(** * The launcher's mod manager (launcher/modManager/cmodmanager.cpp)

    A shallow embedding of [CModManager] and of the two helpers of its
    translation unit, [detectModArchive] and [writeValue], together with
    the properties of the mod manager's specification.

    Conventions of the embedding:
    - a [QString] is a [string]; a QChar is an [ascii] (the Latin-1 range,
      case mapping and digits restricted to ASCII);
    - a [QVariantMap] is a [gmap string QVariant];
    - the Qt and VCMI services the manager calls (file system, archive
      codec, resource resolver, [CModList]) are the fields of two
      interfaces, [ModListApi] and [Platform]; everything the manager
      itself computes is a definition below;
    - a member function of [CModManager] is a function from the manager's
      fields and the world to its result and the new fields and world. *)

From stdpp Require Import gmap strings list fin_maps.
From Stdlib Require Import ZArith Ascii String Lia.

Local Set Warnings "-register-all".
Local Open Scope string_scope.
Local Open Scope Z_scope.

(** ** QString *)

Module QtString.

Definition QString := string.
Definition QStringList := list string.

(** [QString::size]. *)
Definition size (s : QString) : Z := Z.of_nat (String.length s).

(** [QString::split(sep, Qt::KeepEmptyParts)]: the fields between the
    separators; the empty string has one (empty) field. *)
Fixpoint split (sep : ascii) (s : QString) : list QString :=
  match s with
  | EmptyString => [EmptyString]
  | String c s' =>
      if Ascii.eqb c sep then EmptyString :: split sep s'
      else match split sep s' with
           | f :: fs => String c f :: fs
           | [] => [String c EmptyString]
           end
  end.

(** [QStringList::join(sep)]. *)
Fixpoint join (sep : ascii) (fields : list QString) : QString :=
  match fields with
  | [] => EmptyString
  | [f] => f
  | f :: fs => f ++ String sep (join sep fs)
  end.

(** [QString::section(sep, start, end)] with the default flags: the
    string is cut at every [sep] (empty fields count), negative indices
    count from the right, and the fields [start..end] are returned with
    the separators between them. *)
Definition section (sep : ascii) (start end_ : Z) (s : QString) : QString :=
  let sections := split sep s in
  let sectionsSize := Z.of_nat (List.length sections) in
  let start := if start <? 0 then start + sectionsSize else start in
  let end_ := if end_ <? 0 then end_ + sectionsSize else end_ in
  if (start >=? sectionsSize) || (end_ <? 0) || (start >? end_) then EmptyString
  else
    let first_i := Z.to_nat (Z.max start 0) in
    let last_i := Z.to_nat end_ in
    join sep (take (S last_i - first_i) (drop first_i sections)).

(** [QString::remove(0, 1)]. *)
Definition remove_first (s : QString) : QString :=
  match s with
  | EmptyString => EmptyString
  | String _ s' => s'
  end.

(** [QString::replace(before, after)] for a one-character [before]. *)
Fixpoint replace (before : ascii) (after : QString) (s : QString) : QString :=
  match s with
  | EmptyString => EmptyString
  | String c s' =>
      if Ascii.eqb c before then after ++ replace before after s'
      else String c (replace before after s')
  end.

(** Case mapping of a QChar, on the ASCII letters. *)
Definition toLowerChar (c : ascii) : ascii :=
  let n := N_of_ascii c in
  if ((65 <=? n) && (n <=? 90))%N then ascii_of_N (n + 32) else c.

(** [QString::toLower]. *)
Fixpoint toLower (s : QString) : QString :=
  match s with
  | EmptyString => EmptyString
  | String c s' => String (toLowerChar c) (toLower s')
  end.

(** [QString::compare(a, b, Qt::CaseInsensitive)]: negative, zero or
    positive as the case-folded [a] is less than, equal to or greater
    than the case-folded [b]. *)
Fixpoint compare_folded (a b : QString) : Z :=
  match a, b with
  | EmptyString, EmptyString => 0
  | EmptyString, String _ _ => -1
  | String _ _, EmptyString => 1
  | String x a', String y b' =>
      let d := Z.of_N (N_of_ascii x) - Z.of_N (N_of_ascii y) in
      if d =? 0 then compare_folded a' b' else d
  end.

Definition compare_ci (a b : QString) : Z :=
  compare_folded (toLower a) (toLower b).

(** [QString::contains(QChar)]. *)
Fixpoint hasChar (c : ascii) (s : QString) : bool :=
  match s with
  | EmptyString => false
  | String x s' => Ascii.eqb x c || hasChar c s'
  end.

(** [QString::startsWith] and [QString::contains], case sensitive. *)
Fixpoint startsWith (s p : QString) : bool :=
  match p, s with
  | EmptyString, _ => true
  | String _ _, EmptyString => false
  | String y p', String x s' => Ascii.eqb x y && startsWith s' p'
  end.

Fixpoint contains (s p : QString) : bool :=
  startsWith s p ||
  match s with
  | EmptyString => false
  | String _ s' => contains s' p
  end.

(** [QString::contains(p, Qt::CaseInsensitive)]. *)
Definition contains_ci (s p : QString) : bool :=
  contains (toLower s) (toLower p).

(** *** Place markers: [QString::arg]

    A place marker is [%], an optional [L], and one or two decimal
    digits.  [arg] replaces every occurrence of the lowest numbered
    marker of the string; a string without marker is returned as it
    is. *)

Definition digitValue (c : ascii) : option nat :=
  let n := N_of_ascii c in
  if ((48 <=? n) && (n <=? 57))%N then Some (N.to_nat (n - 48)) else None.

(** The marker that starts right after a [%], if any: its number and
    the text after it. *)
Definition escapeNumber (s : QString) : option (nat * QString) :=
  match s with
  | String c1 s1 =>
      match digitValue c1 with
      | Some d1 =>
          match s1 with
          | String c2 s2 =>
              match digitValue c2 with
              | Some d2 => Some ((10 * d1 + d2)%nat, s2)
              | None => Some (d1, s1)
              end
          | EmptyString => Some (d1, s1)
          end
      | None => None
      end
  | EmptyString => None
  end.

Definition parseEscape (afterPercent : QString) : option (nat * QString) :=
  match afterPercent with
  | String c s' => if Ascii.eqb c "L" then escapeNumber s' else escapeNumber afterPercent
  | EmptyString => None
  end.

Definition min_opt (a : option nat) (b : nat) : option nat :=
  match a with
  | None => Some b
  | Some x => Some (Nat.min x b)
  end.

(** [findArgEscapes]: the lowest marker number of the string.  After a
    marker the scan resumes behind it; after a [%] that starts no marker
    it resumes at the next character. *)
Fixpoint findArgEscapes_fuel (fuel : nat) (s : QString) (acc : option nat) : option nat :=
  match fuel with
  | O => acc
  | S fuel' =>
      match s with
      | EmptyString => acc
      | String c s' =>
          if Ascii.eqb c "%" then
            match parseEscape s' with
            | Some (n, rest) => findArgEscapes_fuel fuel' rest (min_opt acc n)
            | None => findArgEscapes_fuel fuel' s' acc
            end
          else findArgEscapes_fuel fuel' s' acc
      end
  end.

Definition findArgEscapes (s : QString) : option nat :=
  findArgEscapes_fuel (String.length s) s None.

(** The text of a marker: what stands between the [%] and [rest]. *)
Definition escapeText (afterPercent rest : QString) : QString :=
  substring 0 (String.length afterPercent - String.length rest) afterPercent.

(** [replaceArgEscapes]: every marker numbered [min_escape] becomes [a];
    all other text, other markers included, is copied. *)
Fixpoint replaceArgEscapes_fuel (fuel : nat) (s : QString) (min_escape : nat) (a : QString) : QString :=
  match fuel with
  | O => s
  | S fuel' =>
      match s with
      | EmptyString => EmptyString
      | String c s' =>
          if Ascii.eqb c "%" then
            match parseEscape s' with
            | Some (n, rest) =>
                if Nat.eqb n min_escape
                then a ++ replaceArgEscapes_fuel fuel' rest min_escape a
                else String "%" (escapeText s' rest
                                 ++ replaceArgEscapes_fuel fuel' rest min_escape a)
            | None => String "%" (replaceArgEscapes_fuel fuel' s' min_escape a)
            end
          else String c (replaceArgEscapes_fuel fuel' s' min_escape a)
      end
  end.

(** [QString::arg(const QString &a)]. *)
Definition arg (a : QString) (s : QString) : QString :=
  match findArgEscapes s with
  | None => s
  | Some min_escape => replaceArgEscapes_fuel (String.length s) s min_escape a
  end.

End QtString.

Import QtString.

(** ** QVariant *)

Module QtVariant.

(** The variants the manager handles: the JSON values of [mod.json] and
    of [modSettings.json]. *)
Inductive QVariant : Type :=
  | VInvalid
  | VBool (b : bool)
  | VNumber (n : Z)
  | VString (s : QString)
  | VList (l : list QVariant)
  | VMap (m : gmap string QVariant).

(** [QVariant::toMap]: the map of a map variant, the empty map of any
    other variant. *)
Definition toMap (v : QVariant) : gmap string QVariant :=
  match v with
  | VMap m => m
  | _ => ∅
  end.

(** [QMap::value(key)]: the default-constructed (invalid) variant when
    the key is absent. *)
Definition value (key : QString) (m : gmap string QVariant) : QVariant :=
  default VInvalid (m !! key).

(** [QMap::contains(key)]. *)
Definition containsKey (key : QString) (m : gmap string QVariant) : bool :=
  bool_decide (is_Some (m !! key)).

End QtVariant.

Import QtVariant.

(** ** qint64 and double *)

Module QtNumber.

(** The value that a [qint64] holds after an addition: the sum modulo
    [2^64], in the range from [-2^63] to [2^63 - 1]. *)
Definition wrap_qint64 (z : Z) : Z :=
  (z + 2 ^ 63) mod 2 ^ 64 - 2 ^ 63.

> [What you have to do]:
An exact copy of the data is needed, running from its first line through the line that holds "interfaces, [ModListApi] and", and nothing beyond that.

> [The completed task]:
(** * The launcher's mod manager (launcher/modManager/cmodmanager.cpp)

    A shallow embedding of [CModManager] and of the two helpers of its
    translation unit, [detectModArchive] and [writeValue], together with
    the properties of the mod manager's specification.

    Conventions of the embedding:
    - a [QString] is a [string]; a QChar is an [ascii] (the Latin-1 range,
      case mapping and digits restricted to ASCII);
    - a [QVariantMap] is a [gmap string QVariant];
    - the Qt and VCMI services the manager calls (file system, archive
      codec, resource resolver, [CModList]) are the fields of two
      interfaces, [ModListApi] and [Platform]; everything the manager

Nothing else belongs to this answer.